Lemma resolve_twice_second_is_cache_hit_witness :
  resolveUserIdentifier env_no_credentials 1 "cached@example.com"
    (snd (resolveUserIdentifier env_directory_hit 0 "cached@example.com" empty_st))
  = (Ok (Some "557058:cached-user"),
     snd (resolveUserIdentifier env_directory_hit 0 "cached@example.com" empty_st)).
Proof.
  apply (resolve_twice_second_is_cache_hit env_directory_hit env_no_credentials 0 1
           "cached@example.com" empty_st "557058:cached-user").
  - vm_compute. reflexivity.
  - vm_compute. discriminate.
  - vm_compute. reflexivity.
Defined.

(** C9 (counterexample). Resolving ["cached@example.com"] twice, when the
    picker finds nobody and the directory search finds the user, returns
    the same id both times but invokes the transport twice in total (both
    on the first call), not once. *)
Lemma two_transport_calls_counterexample :
  let s1 := snd (resolveUserIdentifier env_directory_hit 0 "cached@example.com" empty_st) in
  fst (resolveUserIdentifier env_directory_hit 0 "cached@example.com" empty_st)
  = Ok (Some "557058:cached-user")
  /\ fst (resolveUserIdentifier env_directory_hit 1 "cached@example.com" s1)
     = Ok (Some "557058:cached-user")
  /\ length (calls (snd (resolveUserIdentifier env_directory_hit 1 "cached@example.com" s1)))
     = 2%nat.
Proof. vm_compute. auto. Qed.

○ ○ ○ ○

| Your task |
What you return must match the data line for line.

| Result for this exercise |
Lemma resolve_twice_second_is_cache_hit_witness :
  resolveUserIdentifier env_no_credentials 1 "cached@example.com"
    (snd (resolveUserIdentifier env_directory_hit 0 "cached@example.com" empty_st))
  = (Ok (Some "557058:cached-user"),
     snd (resolveUserIdentifier env_directory_hit 0 "cached@example.com" empty_st)).
Proof.
  apply (resolve_twice_second_is_cache_hit env_directory_hit env_no_credentials 0 1
           "cached@example.com" empty_st "557058:cached-user").
  - vm_compute. reflexivity.
  - vm_compute. discriminate.
  - vm_compute. reflexivity.
Defined.

(** C9 (counterexample). Resolving ["cached@example.com"] twice, when the
    picker finds nobody and the directory search finds the user, returns
    the same id both times but invokes the transport twice in total (both
    on the first call), not once. *)
Lemma two_transport_calls_counterexample :
  let s1 := snd (resolveUserIdentifier env_directory_hit 0 "cached@example.com" empty_st) in
  fst (resolveUserIdentifier env_directory_hit 0 "cached@example.com" empty_st)
  = Ok (Some "557058:cached-user")
  /\ fst (resolveUserIdentifier env_directory_hit 1 "cached@example.com" s1)
     = Ok (Some "557058:cached-user")
  /\ length (calls (snd (resolveUserIdentifier env_directory_hit 1 "cached@example.com" s1)))
     = 2%nat.
Proof. vm_compute. auto. Qed.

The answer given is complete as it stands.